What's New in the Third Edition?
The third edition covers the 1.x (formerly 0.20) release series of Apache Hadoop, as well as the newer 0.22 and 2.x (formerly 0.23) series. With a few exceptions, which are noted in the text, all the examples in this book run against these versions.
This edition uses the new MapReduce API for most of the examples. Because the old API is still in widespread use, it continues to be discussed in the text alongside the new API, and the equivalent code using the old API can be found on the book’s website.
The major change in Hadoop 2.0 is the new MapReduce runtime, MapReduce 2, which is built on a new distributed resource management system called YARN. This edition includes new sections covering MapReduce on YARN: how it works (Chapter 7) and how to run it (Chapter 10).

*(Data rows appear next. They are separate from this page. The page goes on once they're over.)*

(** * MCP session client, tool-dispatch loop and Lambda responder

    A shallow embedding of

    - [mcp_lambda.py] : [McpLambdaServer] ([tool], [handle], [_response],
      [_error]);
    - [bot.py] : [MCPClient] ([__init__], [initialize], [call_tool]) and
      [chat_with_llm].

    Python values that travel through this code are JSON-shaped: they are
    embedded as the type [json].  Two restrictions of the embedding are
    fixed here once: numbers are integers (no floats), and a character of a
    Python [str] is a code point below 256 (the type [ascii]).  Dicts keep
    their insertion order, as in Python, so they are association lists
    updated by [Dict.set].

    Exceptions are explicit: a computation that can raise returns a
    [result]; a [try ... except] is [try_except].  The mutable state of
    the client and of the loop is passed along explicitly.  The remote
    server and the language model are arbitrary functions of the history
    of the requests made to them, so a statement about every [server] or
    every [model] covers whatever they answer or raise. *)

From Stdlib Require Import String Ascii List ZArith Bool Lia Sorted.
From Stdlib Require Import DecimalString DecimalZ.
Import ListNotations.

Open Scope string_scope.
Open Scope Z_scope.

(** ** Python values *)

Unset Elimination Schemes.

Inductive json : Type :=
| JNull
| JBool (b : bool)
| JInt (z : Z)
| JStr (s : string)
| JList (l : list json)
| JDict (d : list (string * json)).

Set Elimination Schemes.

(** *** Dicts with insertion order *)

Module Dict.

Section WithValue.
Context {V : Type}.

Definition t := list (string * V).

Fixpoint get (k : string) (d : t) : option V :=
  match d with
  | [] => None
  | (k', v) :: d' => if String.eqb k k' then Some v else get k d'
  end.

(** [d.get(k, default)] *)
Definition get_default (k : string) (default : V) (d : t) : V :=
  match get k d with Some v => v | None => default end.

(** [k in d] *)
Definition mem (k : string) (d : t) : bool :=
  match get k d with Some _ => true | None => false end.

(** [d[k] = v] : an existing key keeps its position. *)
Fixpoint set (k : string) (v : V) (d : t) : t :=
  match d with
  | [] => [(k, v)]
  | (k', v') :: d' =>
      if String.eqb k k' then (k, v) :: d' else (k', v') :: set k v d'
  end.

(** [dict(pairs)] *)
Definition of_pairs (ps : list (string * V)) : t :=
  fold_left (fun d kv => set (fst kv) (snd kv) d) ps [].

Definition keys (d : t) : list string := map fst d.

End WithValue.

Arguments t : clear implicits.

End Dict.

(** *** Characters *)

Definition code (c : ascii) : nat := nat_of_ascii c.

Definition chr_LF : ascii := "010"%char.
Definition chr_CR : ascii := "013"%char.
Definition chr_TAB : ascii := "009"%char.
Definition chr_BS : ascii := "008"%char.
Definition chr_FF : ascii := "012"%char.
Definition chr_QUOTE : ascii := "034"%char.
Definition chr_APOS : ascii := "'"%char.
Definition chr_BACKSLASH : ascii := "\"%char.

Definition hex_digit (n : nat) : ascii :=
  match n with
  | 0 => "0" | 1 => "1" | 2 => "2" | 3 => "3" | 4 => "4"
  | 5 => "5" | 6 => "6" | 7 => "7" | 8 => "8" | 9 => "9"
  | 10 => "a" | 11 => "b" | 12 => "c" | 13 => "d" | 14 => "e"
  | _ => "f"
  end%nat%char.

(** Two lower-case hexadecimal digits of a code point below 256. *)
Definition hex2 (c : ascii) : string :=
  String (hex_digit (code c / 16)) (String (hex_digit (code c mod 16)) "").

Definition hex_value (c : ascii) : option nat :=
  let n := code c in
  if (48 <=? n)%nat && (n <=? 57)%nat then Some (n - 48)%nat
  else if (97 <=? n)%nat && (n <=? 102)%nat then Some (n - 87)%nat
  else if (65 <=? n)%nat && (n <=? 70)%nat then Some (n - 55)%nat
  else None.

Definition is_digit (c : ascii) : bool :=
  (48 <=? code c)%nat && (code c <=? 57)%nat.

(** *** [str(int)] *)

Definition str_of_Z (z : Z) : string := NilZero.string_of_int (Z.to_int z).

(** *** [repr] and [str] *)

Fixpoint contains_char (c : ascii) (s : string) : bool :=
  match s with
  | EmptyString => false
  | String c' s' => Ascii.eqb c c' || contains_char c s'
  end.

(** [str.isprintable] on one code point below 256: the ASCII range 32..126
    and the Latin-1 range 161..255 without the soft hyphen 173. *)
Definition is_printable (c : ascii) : bool :=
  let n := code c in
  ((32 <=? n) && (n <=? 126) || (161 <=? n) && negb (n =? 173))%nat.

Definition repr_char (quote : ascii) (c : ascii) : string :=
  if Ascii.eqb c quote || Ascii.eqb c chr_BACKSLASH then String chr_BACKSLASH (String c "")
  else if Ascii.eqb c chr_TAB then "\t"
  else if Ascii.eqb c chr_LF then "\n"
  else if Ascii.eqb c chr_CR then "\r"
  else if is_printable c then String c ""
  else "\x" ++ hex2 c.

Fixpoint repr_chars (quote : ascii) (s : string) : string :=
  match s with
  | EmptyString => ""
  | String c s' => repr_char quote c ++ repr_chars quote s'
  end.

(** [repr(s)] for a [str]: single quotes, unless the string has a single
    quote and no double quote. *)
Definition repr_str (s : string) : string :=
  let quote :=
    if contains_char chr_APOS s && negb (contains_char chr_QUOTE s)
    then chr_QUOTE else chr_APOS in
  String quote (repr_chars quote s ++ String quote "").

Fixpoint py_repr (v : json) : string :=
  match v with
  | JNull => "None"
  | JBool true => "True"
  | JBool false => "False"
  | JInt z => str_of_Z z
  | JStr s => repr_str s
  | JList l =>
      "[" ++
      (fix items (l : list json) : string :=
         match l with
         | [] => ""
         | [x] => py_repr x
         | x :: l' => py_repr x ++ ", " ++ items l'
         end) l
      ++ "]"
  | JDict d =>
      "{" ++
      (fix items (d : list (string * json)) : string :=
         match d with
         | [] => ""
         | [(k, x)] => repr_str k ++ ": " ++ py_repr x
         | (k, x) :: d' => repr_str k ++ ": " ++ py_repr x ++ ", " ++ items d'
         end) d
      ++ "}"
  end.

(** [str(v)], also what an f-string does with [{v}]. *)
Definition py_str (v : json) : string :=
  match v with
  | JStr s => s
  | _ => py_repr v
  end.

(** Truth value of [v] in a condition. *)
Definition truthy (v : json) : bool :=
  match v with
  | JNull => false
  | JBool b => b
  | JInt z => negb (z =? 0)
  | JStr s => negb (String.eqb s "")
  | JList l => match l with [] => false | _ => true end
  | JDict d => match d with [] => false | _ => true end
  end.

(** Name of the Python type of a value, as error texts print it. *)
Definition type_name (v : json) : string :=
  match v with
  | JNull => "NoneType"
  | JBool _ => "bool"
  | JInt _ => "int"
  | JStr _ => "str"
  | JList _ => "list"
  | JDict _ => "dict"
  end.

(** ** The [json] module *)

(** *** [json.dumps] *)

Definition escape_char (c : ascii) : string :=
  if Ascii.eqb c chr_QUOTE then String chr_BACKSLASH (String chr_QUOTE "")
  else if Ascii.eqb c chr_BACKSLASH then String chr_BACKSLASH (String chr_BACKSLASH "")
  else if Ascii.eqb c chr_LF then "\n"
  else if Ascii.eqb c chr_CR then "\r"
  else if Ascii.eqb c chr_TAB then "\t"
  else if Ascii.eqb c chr_BS then "\b"
  else if Ascii.eqb c chr_FF then "\f"
  else if ((32 <=? code c) && (code c <=? 126))%nat then String c ""
  else "\u00" ++ hex2 c.

Fixpoint escape_chars (s : string) : string :=
  match s with
  | EmptyString => ""
  | String c s' => escape_char c ++ escape_chars s'
  end.

Definition dumps_str (s : string) : string :=
  String chr_QUOTE (escape_chars s ++ String chr_QUOTE "").

(** [json.dumps(v)] with the default separators [", "] and [": "]. *)
Fixpoint json_dumps (v : json) : string :=
  match v with
  | JNull => "null"
  | JBool true => "true"
  | JBool false => "false"
  | JInt z => str_of_Z z
  | JStr s => dumps_str s
  | JList l =>
      "[" ++
      (fix items (l : list json) : string :=
         match l with
         | [] => ""
         | [x] => json_dumps x
         | x :: l' => json_dumps x ++ ", " ++ items l'
         end) l
      ++ "]"
  | JDict d =>
      "{" ++
      (fix items (d : list (string * json)) : string :=
         match d with
         | [] => ""
         | [(k, x)] => dumps_str k ++ ": " ++ json_dumps x
         | (k, x) :: d' => dumps_str k ++ ": " ++ json_dumps x ++ ", " ++ items d'
         end) d
      ++ "}"
  end.

Fixpoint spaces (n : nat) : string :=
  match n with
  | O => ""
  | S n' => String " " (spaces n')
  end.

Definition newline_indent (indent level : nat) : string :=
  String chr_LF (spaces (indent * level)).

There is more MapReduce material, too, including development practices such as packaging MapReduce jobs with Maven, setting the user’s Java classpath, and writing tests with MRUnit (all in Chapter 6). In addition, there is more depth on features such as output committers and the distributed cache (both in Chapter 9), as well as task memory monitoring (Chapter 10). There is a new section on writing MapReduce jobs to process Avro data (Chapter 12), and one on running a simple MapReduce workflow in Oozie (Chapter 6).
The chapter on HDFS (Chapter 3) now has introductions to high availability, federation, and the new WebHDFS and HttpFS filesystems.
The chapters on Pig, Hive, Sqoop, and ZooKeeper have all been expanded to cover the new features and changes in their latest releases.
In addition, numerous corrections and improvements have been made throughout the book.